With so much riding on the accuracy of the data, maintaining data integrity is critical. The processes and policies AT&T Wireless relies on to maintain data integrity earned the division The Data Warehouse Institute's award for data stewardship and data quality.
The data warehouses are an older Wisdom (wireless information system, decision enterprise management), which will be retired next year, and a new-generation EDW (enterprise data warehouse) that was built last year. Both are based on NCR Teradata hardware and software. Users extract data from the warehouse using reporting software from Business Objects SA and Web-based applications developed using Macromedia Inc.'s ColdFusion.
AT&T Wireless' data-integrity program, begun in 1999, emphasizes data stewardship and gives the users of the data warehouse ownership of the data within. Designated representatives in marketing, for example, "own" data that pertains to distribution channels, which makes them responsible for the reference tables that define that data. Finance likewise is responsible for terms such as customer churn.
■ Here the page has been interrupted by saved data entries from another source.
(** * PhotoSlider: the gesture-to-transform state machine of react-photo-view

    A shallow embedding of [src/PhotoSlider.tsx].  The component is a React
    class: its state is a record, every handler hands an object literal to
    [this.setState], and React merges that literal into the state key by
    key.  The embedding keeps that shape: a handler builds a [Patch] (the
    list of assignments of the literal) and [setState] folds it over the
    state.  Calls of the [onClose] and [onIndexChange] props are recorded as
    the list of callbacks a handler fires, in call order.

    Numbers.  Pixel coordinates, offsets and opacities are JavaScript
    numbers; they are read here as exact rationals ([Q]), with the
    comparisons of the source as boolean tests on [Q].  The photo index and
    [images.length] are integers ([Z]); [inject_Z] is the place where an
    index enters pixel arithmetic.

    The constants [defaultOpacity], [horizontalOffset] and [maxMoveOffset]
    are imported from [./variables], and [dataType] from [./types]; neither
    file is part of the sources at hand, so the development is parametric
    in the three constants (the class [variables]) and in [dataType]. *)

From Stdlib Require Import ZArith QArith Qminmax Qabs List Bool Lia Lqa.
From Stdlib Require String.
Import String.StringSyntax.
Delimit Scope string_scope with string.
Import ListNotations.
"Users have to be able to make the best decisions with the best-quality data," says Deanne Larson, data warehouse program-management director. The goal of the data-integrity program is to assure users that the data is meaningful, useful, and provides value to the business, she says.
A rigorous change-control process ensures that changes in data definitions don't negatively affect other data. Proposed changes are simulated using test scripts developed with Teradata utilities to gauge their impact. Data-warehouse managers also conduct extensive audits in conjunction with users when adding a new data source to the system to be sure it will meet data-integrity standards and user needs. And AT&T Wireless has well-defined procedures for users to submit questions and feedback to the data-warehouse management team and processes for investigating those issues.